Pushcart Prize winner Laura Rodley‘s latest books are Turn Left at Normal by Big Table Publishing, Counter Point by Prolific Press, and As You Write It, Lucky 7, printed by Leveler’s Press.
Nothing but pinions holding me
to this earth, the thrill of flight,
swooping, green of leaf and blue of sky,
and, oh, the landing, the taking off.
Nothing but air between each breath,
the timing chain of my heart,
the pistons of aorta chugging,
heard only through amplification;
what of my own anvils that pick up
their insistent incessant necessary thrum,
what of my own heart longing for more.
Nothing but rushing of wind between each feather,
how staying aloft is not a miracle to me
only the two-legged walking below, peering up.
I know where I am going, the longing pulls me.
Snow on my wings I keep flying.
Snow on my wings I left it too late.
Snow on my wings I huddle.
Snow on my wings I wait till morning.
What rafters above me, the bulbous clouds,
what oceans below me, the rivers, lakes,
what plenitude I devour, sumac seeds, rosehips,
what succor I keep seeking, swallowing
my own body weight ten times over.
So hot I stayed too long.
So quick the cold weather, I got confused.
So fast the frost, I spun home, too few of us,
so green the trees, saying, it’s not time yet, but it is.
So generous the wind when I do not know the word.
So swift the currents when I know nothing but flight.
So soft the clouds when I bump into them, keening,
so hard the tree branch where I spend my night.
Echos through my feathers sing me the longest song,
a breeze of chimes I’ve heard since first flight.
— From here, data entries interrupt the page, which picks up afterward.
(* ===== verification/Attributes.v ===== *)
(** * Attributes of nodes

    The [Node] implementations of async-opcua-nodes/src (base.rs and a file per node class): reading an
    attribute with [get_attribute_max_age] and replacing one with [set_attribute], the value of a
    variable in the encodings a client may ask for.

    What extension objects hold is behind [Bodies]: the bodies of role permissions, of data type
    definitions and of ranges, and the encoders of the generated types. *)

From S2P Require Import Prelude Text Float StatusCode NumericRange Variant NodeIdText VariantConvert TypeTree Nodes Rbac MonitoredItem.
#[local] Open Scope Z_scope.

Definition BadDataTypeIdUnknown : StatusCode := 0x80110000.
Definition BadDataEncodingUnsupported : StatusCode := 0x80390000.

(** ** Bodies of extension objects *)

Inductive BuiltInDataEncoding : Set := EncBinary | EncXML | EncJSON.

Class Bodies {D : DynEncodable} := {
  role_permission_body : RolePermissionType -> dyn;
  (** [inner_as::<T>()]: the body when it is one of this type. *)
  body_role_permission : dyn -> option RolePermissionType;
  structure_body : StructureDefinition -> dyn;
  enum_body : EnumDefinition -> dyn;
  body_structure : dyn -> option StructureDefinition;
  body_enum : dyn -> option EnumDefinition;
  body_range : dyn -> option (f64 * f64);
  body_data_type : dyn -> ExpandedNodeId;
  override_encoding : dyn -> option BuiltInDataEncoding;
  (** The body of the text that the generated encoder writes, unless it fails. *)
  encoded_as_xml : dyn -> option dyn;
  encoded_as_json : dyn -> option dyn;
  feature_xml : bool;
  feature_json : bool
}.
(** A body is of the type it was made of. *)
Class BodiesLaws {D : DynEncodable} (B : Bodies) := {
  body_role_permission_of r : body_role_permission (role_permission_body r) = Some r;
  body_structure_of s : body_structure (structure_body s) = Some s;
  body_enum_of e : body_structure (enum_body e) = None /\ body_enum (enum_body e) = Some e
}.

Section attributes.
Context {D : DynEncodable} {B : Bodies} {TC : TextCodecs} {RE : NodeIdRegex} {DT : DateText}.

(** [DataValue::value_only] and [DataValue::new_now]. *)
Definition value_only (v : Variant) : DataValue := mkDataValue (Some v) None None None None None.
Definition new_now (now : DateTime) (v : Variant) : DataValue :=
  mkDataValue (Some v) (Some Good) (Some now) (Some 0) (Some now) (Some 0).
I huddled near my nest, looking lost on the ground,
but, in truth, I have never been lost, I can always hear you.
I have never been lost, I can always hear you,
I have never been alone, I can always hear you,
I never ceased flying, the chimes singing to me,
I can never tell you how glorious you are, my beloved.
Soon I will leave you but I don’t know when that will be.
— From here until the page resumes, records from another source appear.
(* ===== verification/AttributeWriteFacts.v ===== *)
(** * The Write service: what it guarantees

    The facts about the writes of [AttributeService]: what a Write changes and what it may change, that
    a refusal has a bad status, what a Read returns after a Write, and what becomes of the localized
    texts of refused writes. *)

From S2P Require Import Prelude Text Float StatusCode NumericRange Variant RangeFacts NodeIdText VariantConvert BinaryVariant References TypeTree Nodes Rbac AddressSpace MonitoredItem Attributes FanOut AttributeService AttributeFacts.
#[local] Open Scope Z_scope.

(** ** Writing *)

Section write.
Context {D : DynEncodable} {B : Bodies} {TC : TextCodecs} {RE : NodeIdRegex} {DT : DateText} {M : Moka} {O : RefOrder}.

Definition range_numbers_u32 (r : NumericRange) : Prop := match r with NRMultiple rs => Forall range_u32 rs | _ => range_u32 r end.

Lemma set_range_of_multiple_error (a : Array) ranges others vs' e : Forall range_u32 ranges ->
  set_range_of_multiple a ranges others = (vs', Err e) -> vs' = values a.
Proof.
  intros Hr. unfold set_range_of_multiple. cbv zeta. set (dims := default _ _). clearbody dims.
  destruct (checked_dimension_product dims) as [n|] eqn:Hn; simpl; [|by intros [= <- _]].
  destruct (Z.eqb_spec n (zlen (values a))) as [->|]; simpl; [|by intros [= <- _]].
  destruct (Z.eqb_spec (zlen ranges) (zlen dims)) as [Hlen|]; simpl; [|by intros [= <- _]].
  assert (length ranges = length dims) as Hl by (unfold zlen in Hlen; lia).
  destruct (write_selections ranges dims) as [sels|] eqn:Hsels; simpl; [|by intros [= <- _]].
  pose proof (write_selections_in_dim _ _ _ Hr Hl Hsels) as Hin.
  destruct dims as [|d dims]; [inversion Hin; subst; simpl; destruct (negb _); by intros [= <- _]|].
  assert (sels <> []) as Hsne by (by intros ->; inversion Hin).
  pose proof (try_product_max 1 (d :: dims) _ ltac:(done) Hn) as Hmax. apply try_product_spec in Hn.
  assert (product (d :: dims) = zlen (values a)) as Hprod by lia.
  rewrite (selection_count_total _ _ Hsne Hin) by lia. cbn [ok_or result_bind].
  destruct (Z.eqb_spec (product (extents sels)) (zlen others)) as [Hext|]; simpl; [|by intros [= <- _]].
  rewrite row_major_indices_eq by (done || lia). cbn [ok_or].
  destruct (write_indices_spec others (selected (d :: dims) sels) (values a) 0) as (w & Hw & _); [done|by apply selected_NoDup| | |].
  - apply Forall_forall. intros i Hi. rewrite <-Hprod. by eapply selected_bound.
  - rewrite selected_length by done. lia.
  - intros H. unfold selected in Hw. rewrite Hw in H. done.
Qed.
Lemma set_range_error v r other v' e : range_numbers_u32 r -> set_range_of v r other = (v', Err e) -> v' = v.
Proof.
  intros Hr. unfold set_range_of. destruct (bool_decide _); cbn [negb]; [|by intros [= <- _]].
  destruct v; try (by intros [= <- _]).
  - unfold set_string_substring. destruct other; try (by intros [= <- _]). destruct s as [l|]; [|by intros [= <- _]].
    destruct (substring_write_bounds _ _) as [[lo hi]|]; [|by intros [= <- _]]. destruct (negb _); by intros [= <- _].
  - unfold set_bytestring_substring. destruct other; try (by intros [= <- _]). destruct b as [l|]; [|by intros [= <- _]].
    destruct (substring_write_bounds _ _) as [[lo hi]|]; [|by intros [= <- _]]. destruct (negb _); by intros [= <- _].
  - destruct other as [| | | | | | | | | | | | | | | | | | | | | | | | | |b]; try (by intros [= <- _]).
    destruct r as [|i|lo hi|rs|x]; try (by intros [= <- _]).
    + destruct (_ || _); [by intros [= <- _]|]. destruct (zlookup _ _), (head (values b)); by intros [= <- _].
    + destruct (_ <=? _); by intros [= <- _].
    + destruct (set_range_of_multiple a rs (values b)) as [vs [|]] eqn:Hs; intros [= <- <-].
      apply set_range_of_multiple_error in Hs as ->; [|done]. by destruct a.
Qed.

(** *** What a write leaves alone *)

(** A node without its value and without its role permissions. *)
Definition map_base (f : Base -> Base) (n : NodeType) : NodeType :=
  match n with
  | NtObject o => NtObject (mkObject (f (object_base o)) (object_event_notifier o))
  | NtVariable v => NtVariable (with_base (f (variable_base v)) v)
  | NtMethod m => NtMethod (mkMethod (f (method_base m)) (executable m) (user_executable m))
  | NtObjectType o => NtObjectType (mkObjectType (f (object_type_base o)) (object_type_is_abstract o))
  | NtVariableType v => NtVariableType (mkVariableType (f (variable_type_base v)) (vt_data_type v) (vt_is_abstract v) (vt_value_rank v)
                                          (vt_value v) (vt_array_dimensions v))
  | NtReferenceType r => NtReferenceType (mkReferenceType (f (reference_type_base r)) (symmetric r) (reference_type_is_abstract r) (inverse_name r))
  | NtDataType d => NtDataType (mkDataType (f (data_type_base d)) (data_type_is_abstract d) (data_type_definition d))
  | NtView v => NtView (mkView (f (view_base v)) (view_event_notifier v) (contains_no_loops v))
  end.
Definition with_roles (l : option (list RolePermissionType)) (b : Base) : Base :=
  mkBase (base_node_id b) (base_node_class b) (browse_name b) (display_name b) (description b) (write_mask b) (user_write_mask b) l
    (access_restrictions b).
Definition erase_value (n : NodeType) : NodeType :=
  match n with NtVariable v => NtVariable (set_variable_value dv_null v) | _ => n end.
Definition erase_roles : NodeType -> NodeType := map_base (with_roles None).
Definition core (n : NodeType) : NodeType := erase_roles (erase_value n).
Definition roles_of (n : NodeType) : option (list RolePermissionType) := role_permissions (node_base n).

Lemma erase_value_of n : erase_value n = map_base (with_roles (roles_of n)) (core n).
Proof. destruct n as [[[]]|[[]]|[[]]|[[]]|[[]]|[[]]|[[]]|[[]]]; reflexivity. Qed.
Lemma get_attribute_core t a r e n : a <> AtValue -> a <> AtRolePermissions -> get_attribute t a r e n = get_attribute t a r e (core n).
Proof.
  intros Hv Hr. destruct n as [[[]]|[[]]|[[]]|[[]]|[[]]|[[]]|[[]]|[[]]];
    destruct a; try done; reflexivity.
Qed.
Lemma get_attribute_value t r e n : get_attribute t AtRolePermissions r e n = get_attribute t AtRolePermissions r e (erase_value n).
Proof. by destruct n. Qed.
Lemma get_attribute_roles t r e n : get_attribute t AtValue r e n = get_attribute t AtValue r e (erase_roles n).
Proof. by destruct n. Qed.
Lemma is_writable_erase c n a : is_writable c n a = is_writable c (erase_value n) a.
Proof. by destruct n. Qed.
Lemma is_writable_same c n n' a : core n' = core n -> roles_of n' = roles_of n -> is_writable c n' a = is_writable c n a.
Proof. intros Hc Hr. by rewrite (is_writable_erase c n), (is_writable_erase c n'), !erase_value_of, Hc, Hr. Qed.
Lemma core_value n n' : erase_value n' = erase_value n -> core n' = core n /\ roles_of n' = roles_of n.
Proof.
  intros H. split; [by unfold core; rewrite H|]. assert (forall m, roles_of m = roles_of (erase_value m)) as Hr by by destruct m.
  by rewrite (Hr n), (Hr n'), H.
Qed.
Lemma core_roles n n' : erase_roles n' = erase_roles n -> core n' = core n.
Proof.
  intros H. assert (forall m, core m = erase_value (erase_roles m)) as Hc by by destruct m. by rewrite !Hc, H.
Qed.

(** *** One write *)

Lemma set_value_range_frame val r status s1 s2 var var' res : range_numbers_u32 r ->
  set_value_range val r status s1 s2 var = (var', res) ->
  erase_value (NtVariable var') = erase_value (NtVariable var) /\ (forall e, res = Err e -> var' = var).
Proof.
  intros Hr. unfold set_value_range.
  assert (forall full e0, set_range_of full r val = (full, Err e0) -> dv_value (value var) = Some full ->
    set_variable_value (dv_set_value (value var) (Some full)) var = var) as Hsame.
  { intros full e0 _ Hv. destruct var as [? ? ? ? [] ? ? ? ? ?]. simpl in *. by rewrite <-Hv. }
  destruct r; try (by intros [= <- <-]);
    (destruct (dv_value (value var)) as [full|]; [|by intros [= <- <-]];
     destruct (set_range_of full _ val) as [full' [|e]] eqn:Hs; intros [= <- <-]; [done|];
     split; [done|]; intros e' _; pose proof (set_range_error _ _ _ _ _ Hr Hs) as ->; by eapply Hsame).
Qed.
Lemma base_set_roles v b b' : base_set AtRolePermissions v b = Ok b' -> with_roles None b' = with_roles None b.
Proof.
  destruct b. simpl. destruct v; try done. destruct (collect _ _) as [l|]; simpl; [|done]. by intros [= <-].
Qed.
Lemma set_attribute_roles now v n n' : set_attribute now AtRolePermissions v n = Ret (Ok n') -> erase_roles n' = erase_roles n.
Proof.
  assert (forall b b', base_set AtRolePermissions v b = Ok b' -> with_roles None b' = with_roles None b) as Hb
    by (intros; by apply (base_set_roles v)).
  destruct n as [x|x|x|x|x|x|x|x]; unfold erase_roles;
    (destruct x as [b]; cbn -[base_set]; destruct (base_set AtRolePermissions v b) as [b'|] eqn:H; cbn -[base_set]; [|done];
    apply Hb in H; intros [= <-]; simpl; by rewrite H).
Qed.

Lemma write_node_value_other now n p texts : is_value (pw_attribute_id p) = false ->
  write_node_value now n p texts =
  let v := default VEmpty (dv_value (pw_value p)) in
  match validate_attribute_value_to_write (pw_attribute_id p) v with
  | Err e => Ret (n, texts, Err e)
  | Ok _ =>
      let! r := set_attribute now (pw_attribute_id p) v n in
      Ret (match r with
           | Err e => (n, texts, Err e)
           | Ok n' => (n', remember_localized_text_attribute_value (node_id_of n) (pw_attribute_id p) v texts, Ok tt)
           end)
  end.
Proof. intros H. unfold write_node_value. rewrite H. by destruct n. Qed.
Lemma write_node_value_frame now n p texts n' texts' res : range_numbers_u32 (pw_index_range p) ->
  (if is_value (pw_attribute_id p) then is_variable n = true else pw_attribute_id p = AtRolePermissions) ->
  write_node_value now n p texts = Ret (n', texts', res) ->
  (forall e, res = Err e -> n' = n)
  /\ (if is_value (pw_attribute_id p) then erase_value n' = erase_value n else erase_roles n' = erase_roles n).
Proof.
  intros Hr Ha. destruct (is_value (pw_attribute_id p)) eqn:Hv.
  - unfold write_node_value. rewrite Hv. destruct n as [| | |var| | | |]; try done.
    destruct (value_to_store _ _) as [v|]; [|by intros [= <- <- <-]].
    destruct (set_value_range _ _ _ _ _ _) as [var' r] eqn:Hs. intros [= <- <- <-].
    destruct (set_value_range_frame _ _ _ _ _ _ _ _ Hr Hs) as [H1 H2]. split; [|done]. intros e ->. by rewrite (H2 e).
  - rewrite write_node_value_other, Ha by done. cbv zeta.
    destruct (validate_attribute_value_to_write _ _) as [[]|]; [|by intros [= <- <- <-]].
    destruct (set_attribute now AtRolePermissions _ n) as [[n1|e1]| |] eqn:Hs; intros [= <- <- <-]; [|done].
    split; [done|]. by eapply set_attribute_roles.
Qed.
I will take my last flight without knowing its leap.
Like my feathers, I was born with this imprint of leaving.
Like my longing that steers me, my leaving has always been before me.
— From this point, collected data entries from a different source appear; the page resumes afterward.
(* ===== verification/_CoqProject ===== *)
-Q . S2P
Prelude.v
Varint.v
Bits.v
Bitstream.v
Gorilla.v
SortedSet.v
EventTime.v
Float64.v
Cursor.v
VarLen.v
SchemaVarLen.v
TypedSamples.v
TypedCodecs.v
ExpHistogram.v
OtlpReset.v
Arena.v
BlockCodec.v
Block.v
Governor.v
Sort.v
Text.v
Display.v
Frame.v
Fields.v
SegmentId.v
Wal.v
Manifest.v
Files.v
ManifestCoordinator.v
WalDir.v
Series.v
EncodedSeries.v
HeadWindow.v
HeadBuffer.v
Otlp.v
OtlpLabels.v
Normalizer.v
Symbols.v
FlatStore.v
NaiveStore.v
BitPack.v
KeySetStore.v
SealedStore.v
WalReplay.v
Chunk.v
ChunkWriter.v
ChunkIndex.v
ChunkLocator.v
ChunkScalar.v
LiveCoverage.v
SeriesTable.v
I’ve been flying towards it all my life,
soaring into and through eternity since I pecked out of the egg.
And back again, I always come back, this imprint of leaving upon me.
Until I leave again, without knowing.
I know nothing of hope, but everything of flight.
Two parts hope, one part beauty
wrapped inside this gold tinged paper
four parts memory, one part gratitude,
sending the package in time for Christmas,
the sliding board of enlightenment
the offering of inner light
three parts gentleness, one part tough love
one quarter teaspoon cinnamon,
one quarter teaspoon cloves,
the opening of the shells encased
around our bodies and wrapped
inside these packages we offer
with such great expectation.
Cut from reams of white satin sprang Lawrence
of Arabia, my son Joseph fenc-
ing with a sword made of rough-sawn maple,
a yellow band round headpiece, a staple
from the house to hold it all in one place,
curtain cording his belt, the saving grace,
his sandals of brown leather geared for sand
even as hot as desert, Lawrence’s land.
“Awrence,” he yodeled through the house, so tall
I had to stand on a stool, fashion all
on top his head, long flowing headdress, sheikh’s
gear changing a gentle boy, now not meek,
then out the door with friends with worthy cars,
too old for trick-or-treating, too young for bars.